Aquí el que manda soy yo,
y si no te gusta, dilo.
Y si te quieres largar,
te aprendes bien el camino
porque yo sé que después
vas a regresar conmigo.
Vicente Fernández, Aquí el que manda soy yo
Esto va del don de mando. Ni me apena ni me enorgullece: en mi septuagenaria existencia he vivido, he crecido y he sido formado –o deformado, según quien lo vea– por instituciones autoritarias, antidemocráticas, verticales en su modalidad de pirámide, en cuya cúspide habitaba un ser cuyo dictamen, decisión y voz eran inapelables. El modelo era común en lo que llamamos “mis tiempos”.
En el seno familiar, las decisiones y órdenes de mi padre eran indiscutibles; debía valernos de consuelo que los resultados de los actos ordenados correspondían a un buen fin. En mi universidad, fundada en 1368, segunda apenas después de la de Bologna, el esquema de comunicación era vertical. El diálogo era sustituído por un monólogo sabio e incesante, cuya virtud principal fue habernos provocado a todos los que por sus aulas pasamos, la inquietud por leer más, dudar más y, en consecuencia, saber más. En mi trabajo, detrás de la Cortina de Hierro, no hay duda alguna de las cadenas de mando.
De vuelta en el paraíso occidental, las cosas no fueron distintas.
“El que manda, manda” me enseñó don Emilio. “Y si se equivoca, vuelve a mandar”. Y sobre esa premisa que envolvía todos los campos empresariales en los que incursionó, logró edificar una estructura sólida de poder económico, social, político y cultural que a su muerte comenzó a desmoronarse por razones lógicas. Entre otras, porque los tiempos ya no son para esos poderes omnímodos y unívocos.
Personalmente, me tocó ser parte de ese período de transición: mi padre comenzó a respetarme más cuando de adolescente le discutí una decisión errónea. Mi jefe me confesó hace muchos años que me quería y respetaba porque era uno de los muy pocos que se atrevían a decirle no a una decisión suya. Y fundamentar su no.
A cien días de distancia de haberse hecho del poder en México, el presidente López se antoja como un patriarca arcaico. En la apariencia, en México nada más los chicharrones de López Obrador truenan. En la realidad, su afán por dominar todos los temas en todas sus posibles modalidades en las peroratas matutinas lo lleva a las vaguedades de los salarios excesivos del pasado que eran de 600 mil pesos al mes, pasaron a 250 mil y hace tres días se hicieron setecientos mil. Miles que se convierten en cientos, millones que se convierten en miles, y cifras que se reducen, sobre todo en los casos de corrupción, a un “muchos”, seguido de un “lo puedo probar” que nunca cristaliza.
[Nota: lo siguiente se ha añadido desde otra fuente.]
(** Without an entry nothing is written. *)
Lemma written_entry i v : written_zpos i = Some v -> is_Some (entry_at i).
Proof.
  destruct (entry_at i) as [e|] eqn:E; [done|]. intros Hw. pose proof (no_entry_no_override i E) as Hm.
  unfold written_zpos in Hw. apply bind_Some in Hw as (z & Hz & Hw). rewrite (layer_hint_missing _ _ _ Hm) in Hw.
  unfold entry_at, z_entry in E. rewrite Hz in E. simpl in E. destruct hint as [pin|].
  - case_bool_decide; [done|]. by destruct z.
  - destruct z; [done|]. simpl in Hw. by destruct (bool_decide _).
Qed.
End Stack.

(** ** What lowering writes *)

(** The value of each property that a lowering sets. *)
Definition lowered_value (crtc_id : Z) (h : option Z) (o : bool) (a : Acq) (xy : PlaneSpan * PlaneSpan) (t : Layer.PropTag) : option Z :=
  let d := ac_display a in
  match t with
  | Layer.FbId => if ac_driver_owns a then None else Some (ab_fb_id (ac_buffer a))
  | Layer.FbModifier => Some (f_modifier (ac_format a))
  | Layer.CrtcId => Some crtc_id
  | Layer.CrtcX => Some (u64 (dst xy.1))
  | Layer.CrtcY => Some (u64 (dst xy.2))
  | Layer.CrtcW => Some (dst_len xy.1)
  | Layer.CrtcH => Some (dst_len xy.2)
  | Layer.SrcX => Some (src xy.1)
  | Layer.SrcY => Some (src xy.2)
  | Layer.SrcW => Some (src_len xy.1)
  | Layer.SrcH => Some (src_len xy.2)
  | Layer.Rotation => if rotation d =? 0 then None else Some (rotation d)
  | Layer.Alpha => Some (alpha d)
  | Layer.Zpos =>
      match h with
      | Some h => if o || negb (bool_decide (is_Some (zpos d))) then Some h else (fun z => u64 z) <$> zpos d
      | None => (fun z => u64 z) <$> zpos d
      end
  | Layer.PixelFormat => Some (drm_fourcc (ac_format a))
  | Layer.InFenceFd => None
  end.

Create HintDb bag.
#[local] Hint Resolve Layer.set_property_wf : bag.
#[local] Ltac bag_step := rewrite Layer.property_set_property by eauto 20 with bag.
(** What places a frame's layers - the allocator and the passes that arm their
    planes - as far as the loop around it goes. *)
Class Placement `{abi : DrmAbi} `{lib : Libdrm} (A : Type) := {
  place : list Acq -> AtomicRequest -> CommitReport -> A -> kernel ->
    expected unit * list Acq * AtomicRequest * CommitReport * A * kernel;
  invalidate_allocation : A -> A;
  canvas_view : A -> CanvasView;
  (** Layers come out in their order with their marks kept; one marked for the
      composition gets no plane; and the request only grows. *)
  place_marks : forall acqs req rep a k acqs' req' rep' a' k',
    place acqs req rep a k = (Val tt, acqs', req', rep', a', k') ->
    Forall2 (fun x y => Layer.transient_composited_ (ac_planes y) = Layer.transient_composited_ (ac_planes x)) acqs acqs' /\
    Forall (fun y => Layer.transient_composited_ (ac_planes y) = true ->
              Layer.needs_composition_ (ac_planes y) = true \/ Layer.assigned_plane_ (ac_planes y) = None) acqs';
  place_grows : forall acqs req rep a k r acqs' req' rep' a' k',
    place acqs req rep a k = (r, acqs', req', rep', a', k') -> exists added, extends req req' added
}.

Section Demote.
Context `{abi : DrmAbi} `{lib : Libdrm} {A : Type} `{pl : !Placement A}.
Context (props : PropertyStore) (crtc_id : Z) (make : Z -> option Canvas) (force_cpu : bool) (flags : Z).
(** The request's cursor and the report before the first round. *)
Context (frame_cursor : Z) (report_before : CommitReport).

Record Placed := mkPlaced {
  pd_result : expected unit;
  pd_acqs : list Acq;
  pd_req : AtomicRequest;
  pd_report : CommitReport;
  pd_verdicts : Verdicts;
  pd_canvas : option Canvas;
  pd_alloc : A;
  pd_kernel : kernel;
  pd_demoted : list nat;
  pd_feasible : bool
}.

(** The loop of [build_frame_into]; [None]: out of fuel. *)
Fixpoint demote_loop (fuel : nat) (acqs : list Acq) (req : AtomicRequest) (v : Verdicts) (canvas : option Canvas)
    (a : A) (k : kernel) (demoted : list nat) : option Placed :=
  match fuel with
  | O => None
  | S fuel =>
      let '(r, acqs1, req1, rep1, a1, k1) := place acqs req report_before a k in
      match r with
      | Unexp e => Some (mkPlaced (Unexp e) acqs1 req1 rep1 v canvas a1 k1 demoted false)
      | Val _ =>
          let '((ok, req2, rep2, v2, k2), canvas2) :=
            canvas_plane_feasible props crtc_id make (canvas_view a1) acqs1 flags req1 rep1 v canvas k1 in
          if ok then Some (mkPlaced (Val tt) acqs1 req2 rep2 v2 canvas2 a1 k2 demoted true)
          else
            match pick_demotion force_cpu acqs1 with
            | None => Some (mkPlaced (Val tt) acqs1 req2 rep2 v2 canvas2 a1 k2 demoted false)
            | Some i =>
                let acqs2 := alter (fun x => x {{ ac_planes ::= Layer.set_transient_composited true }}) i acqs1 in
                demote_loop fuel acqs2 (rollback frame_cursor req2) v2 canvas2 (invalidate_allocation a1) k2 (demoted ++ [i])
            end
      end
  end.

(** ** The loop ends *)

Definition unmarked (acqs : list Acq) : list nat :=
  fst <$> filter (fun ia => Layer.transient_composited_ (ac_planes ia.2) = false) (imap pair acqs).

#[export] Instance demotes_before_strict_weak : StrictWeak demotes_before.
Proof.
  split; intros *; unfold demotes_before;
    repeat match goal with
    | |- context [?x =? ?y] => destruct (Z.eqb_spec x y); simpl
    | |- context [?x <? ?y] => destruct (Z.ltb_spec x y)
    end; intros; try done; lia.
Qed.
(* ===== verification/ScenePlanes.v ===== *)
(** What a build writes on the planes the layers got, beside their placement:
    blend mode and colour coding, acquire fences, damage clips and the AMD
    colour pipeline (the [arm_layer_*] functions of
    [src/scene/layer_scene.cpp]), with the property blobs they make. *)
From S2P Require Import Prelude DrmAbi PlaneRegistry PropertyStore Atomic RingPresenter BufferSource SceneLayer SceneLower SceneCanvas.
From S2P Require Layer SceneSignals.

(** ** Property blobs *)

Inductive BlobData := Clips (rects : list (Z * Z * Z * Z)) | Lut (entries : list ColorLutEntry) | Words (words : list Z).

Class PropertyBlobs := {
  blobs : Type;
  (** The blobs alive, with what they hold. *)
  alive : blobs -> gmap Z BlobData;
  drmModeCreatePropertyBlob : BlobData -> blobs -> expected Z * blobs;
  drmModeDestroyPropertyBlob : Z -> blobs -> blobs;
  create_makes : forall data b i b', drmModeCreatePropertyBlob data b = (Val i, b') ->
    i <> 0 /\ alive b !! i = None /\ alive b' = <[i := data]> (alive b);
  create_fails : forall data b e b', drmModeCreatePropertyBlob data b = (Unexp e, b') -> alive b' = alive b;
  destroy_drops : forall i b, alive (drmModeDestroyPropertyBlob i b) = delete i (alive b)
}.

(** ** What was last written *)

Record PlaneStickyProps := mkSticky { pixel_blend_mode : option Z; st_color_encoding : option Z; st_color_range : option Z }.
Definition no_sticky : PlaneStickyProps := mkSticky None None None.

Inductive Setting := BlendMode | Encoding | Range.
#[global] Instance Setting_eq_dec : EqDecision Setting.
Proof. solve_decision. Defined.

Definition setting_name (f : Setting) : string :=
  match f with BlendMode => "pixel blend mode" | Encoding => "COLOR_ENCODING" | Range => "COLOR_RANGE" end.
Definition remembered (f : Setting) (s : PlaneStickyProps) : option Z :=
  match f with BlendMode => pixel_blend_mode s | Encoding => st_color_encoding s | Range => st_color_range s end.
Definition remember (f : Setting) (v : Z) (s : PlaneStickyProps) : PlaneStickyProps :=
  match f with
  | BlendMode => s {{ pixel_blend_mode := Some v }}
  | Encoding => s {{ st_color_encoding := Some v }}
  | Range => s {{ st_color_range := Some v }}
  end.
Definition sticky_of (m : gmap Z PlaneStickyProps) (plane : Z) : PlaneStickyProps := default no_sticky (m !! plane).

Section Passes.
Context `{abi : DrmAbi} `{kms : Kms} `{lib : Libdrm} `{pb : PropertyBlobs}.
(** The CRTC's planes, where its index is known, and the property cache. *)
Context (planes : option (list PlaneCapabilities)) (props : PropertyStore).

Record Passes := mkPasses {
  ps_req : AtomicRequest;
  ps_report : CommitReport;
  sticky_props_ : gmap Z PlaneStickyProps;
  ps_blobs : blobs;
  ephemeral_blobs_ : list Z;
  (** The fences waited for on the CPU. *)
  ps_waits : list SyncFence
}.
Implicit Types (ps : Passes) (a : Acq).

Definition Step : Type := Passes -> expected unit * Passes.
Definition ok : Step := fun ps => (Val tt, ps).

(** Steps in order, up to the first that fails. *)
Fixpoint run_steps (steps : list Step) : Step := fun ps =>
  match steps with
  | [] => (Val tt, ps)
  | f :: rest => match f ps with (Unexp e, ps) => (Unexp e, ps) | (Val _, ps) => run_steps rest ps end
  end.

Definition count_write (extra : CommitReport -> CommitReport) (r : CommitReport) : CommitReport := extra (r {{ properties_written ::= S }}).

(** One write, counted where it was added. *)
Definition write (plane prop val : Z) (extra : CommitReport -> CommitReport) : Step := fun ps =>
  match add_property plane prop val (ps_req ps) with
  | (Unexp e, req) => (Unexp e, ps {{ ps_req := req }})
  | (Val _, req) => (Val tt, ps {{ ps_req := req; ps_report ::= count_write extra }})
  end.

Definition plane_caps_for (plane_id : Z) (l : list PlaneCapabilities) : option PlaneCapabilities :=
  snd <$> list_find (fun p => id p = plane_id) l.

(** The plane of a layer, or the one its stream is bound to. *)
Definition native_plane a : option Z :=
  match Layer.assigned_plane_ (ac_planes a) with Some p => Some p | None => ac_stream_pin a end.

(** ** Blend mode and colour coding *)

(** [sticky_props_[plane]] makes the entry. *)
Definition touch (plane : Z) ps : Passes := ps {{ sticky_props_ ::= fun m => <[plane := sticky_of m plane]> m }}.

(** A setting written unless it is the one remembered; a refused addition is
    passed over. *)
Definition write_sticky (test_only : bool) (plane : Z) (f : Setting) (value : Z) ps : Passes :=
  match property_id plane (setting_name f) props with
  | Unexp _ => ps
  | Val prop =>
      if value_or_false (is_immutable plane (setting_name f) props) then ps
      else
        let ps := touch plane ps in
        if bool_decide (remembered f (sticky_of (sticky_props_ ps) plane) = Some value) then ps
        else
          match write plane prop value (fun r => r) ps with
          | (Unexp _, ps) => ps
          | (Val _, ps) =>
              if test_only then ps
              else ps {{ sticky_props_ ::= fun m => <[plane := remember f value (sticky_of m plane)]> m }}
          end
  end.

Definition arm_blend_one (test_only : bool) (l : list PlaneCapabilities) ps a : Passes :=
  match native_plane a with
  | None => ps
  | Some p =>
      match plane_caps_for p l with
      | None => ps
      | Some caps => match blend_mode_premultiplied caps with
                     | None => ps
                     | Some v => write_sticky test_only p BlendMode v ps
                     end
      end
  end.
Definition arm_layer_plane_blend_defaults (test_only : bool) (acqs : list Acq) ps : Passes :=
  match planes with None => ps | Some l => foldl (arm_blend_one test_only l) ps acqs end.

(** The first that is set. *)
Definition or_else (o o' : option Z) : option Z := match o with Some v => Some v | None => o' end.

Definition encoding_value (caps : PlaneCapabilities) (d : DisplayParams) : option Z :=
  let raw := match default BT_709 (color_encoding d) with
             | BT_601 => color_encoding_bt601 caps
             | BT_709 => color_encoding_bt709 caps
             | BT_2020 => color_encoding_bt2020 caps
             end in
  or_else raw (or_else (color_encoding_bt709 caps) (color_encoding_bt601 caps)).
Definition range_value (caps : PlaneCapabilities) (d : DisplayParams) : option Z :=
  let raw := match default Limited (color_range d) with
             | Limited => color_range_limited caps
             | Full => color_range_full caps
             end in
  or_else raw (or_else (color_range_limited caps) (color_range_full caps)).

(** [write_enum], its reference into [sticky_props_] made first. *)
Definition write_enum (test_only : bool) (plane : Z) (f : Setting) (value : option Z) ps : Passes :=
  match value with None => touch plane ps | Some v => write_sticky test_only plane f v (touch plane ps) end.

Definition arm_color_one (test_only : bool) (l : list PlaneCapabilities) ps a : Passes :=
  match native_plane a with
  | None => ps
  | Some p =>
      match plane_caps_for p l with
      | None => ps
      | Some caps =>
          let ps := if has_color_encoding caps then write_enum test_only p Encoding (encoding_value caps (ac_display a)) ps else ps in
          if has_color_range caps then write_enum test_only p Range (range_value caps (ac_display a)) ps else ps
      end
  end.
Definition arm_layer_plane_color_props (test_only : bool) (acqs : list Acq) ps : Passes :=
  match planes with None => ps | Some l => foldl (arm_color_one test_only l) ps acqs end.

(** ** Acquire fences *)

Definition arm_fence (test_only : bool) a : Step := fun ps =>
  match ab_fence (ac_buffer a), Layer.assigned_plane_ (ac_planes a) with
  | Some f, Some plane =>
      match property_id plane "IN_FENCE_FD" props, value_or_false (is_immutable plane "IN_FENCE_FD" props) with
      | Val prop, false => write plane prop (u64 (fence_fd f)) (fun r => r {{ in_fences_armed ::= S }}) ps
      | _, _ =>
          if test_only then (Val tt, ps)
          else (Val tt, ps {{ ps_report ::= fun r => r {{ in_fence_cpu_waits ::= S }}; ps_waits ::= fun l => l ++ [f] }})
      end
  | _, _ => (Val tt, ps)
  end.
Definition arm_layer_acquire_fences (test_only : bool) (acqs : list Acq) : Step := run_steps (arm_fence test_only <$> acqs).

(** ** Damage clips *)

Definition k_max_damage_rects : nat := 16.

(** The clip of one rectangle in a buffer, [x1, y1, x2, y2]. *)
Definition clip_damage (fmt : SourceFormat) (d : DamageRect) : option (Z * Z * Z * Z) :=
  let x1 := Z.max 0 (d_x d) in
  let y1 := Z.max 0 (d_y d) in
  let x2 := to_i32 (Z.min (width fmt) (d_x d + d_w d)) in
  let y2 := to_i32 (Z.min (height fmt) (d_y d + d_h d)) in
  if (x1 <? x2) && (y1 <? y2) then Some (x1, y1, x2, y2) else None.

Definition arm_damage a : Step := fun ps =>
  let damage := ab_damage (ac_buffer a) in
  if bool_decide (damage = []) || (k_max_damage_rects <? length damage)%nat then (Val tt, ps)
  else
    match Layer.assigned_plane_ (ac_planes a) with
    | None => (Val tt, ps)
    | Some plane =>
        match property_id plane "FB_DAMAGE_CLIPS" props with
        | Unexp _ => (Val tt, ps)
        | Val prop =>
            let rects := omap (clip_damage (ac_format a)) damage in
            if bool_decide (rects = []) then (Val tt, ps)
            else
              match drmModeCreatePropertyBlob (Clips rects) (ps_blobs ps) with
              | (Unexp _, b) => (Val tt, ps {{ ps_blobs := b }})
              | (Val blob, b) =>
                  let ps := ps {{ ps_blobs := b }} in
                  if blob =? 0 then (Val tt, ps)
                  else write plane prop blob (fun r => r {{ damage_clips_armed ::= S }})
                         (ps {{ ephemeral_blobs_ ::= fun l => l ++ [blob] }})
              end
        end
    end.
Definition arm_layer_damage_clips (acqs : list Acq) : Step := run_steps (arm_damage <$> acqs).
Peor resulta cuando se falta a una de las reglas esenciales de la comunicación verbal: la concordancia. Un subsecretario de Hacienda le dice en Londres al Financial Times, que como periódico tiene cierta importancia, que la refinería de Dos Bocas en Paraíso, Tabasco, está en veremos porque el dinero asignado a su construcción iba a ir directamente a Pemex. Si hay disciplina vertical, el subsecretario, a quien no conozco, ya está cesado. Si hay congruencia, su atinada observación será respetada por el Presidente.
Casos similares hay muchos. En el caso de los alrededor de 22 centroamericanos desaparecidos en San Fernando es solamente uno de ellos.
¿Fueron secuestrados, huyeron, están del otro lado, qué pasó? Cada quien tiene su versión. En el área de la Secretaría de Comunicaciones y Transportes los ejemplos abundan, especialmente en el caso del Aeropuerto Internacional de Texcoco.
Dije que esto iba de don de mando. ¿Dónde manda el Presidente?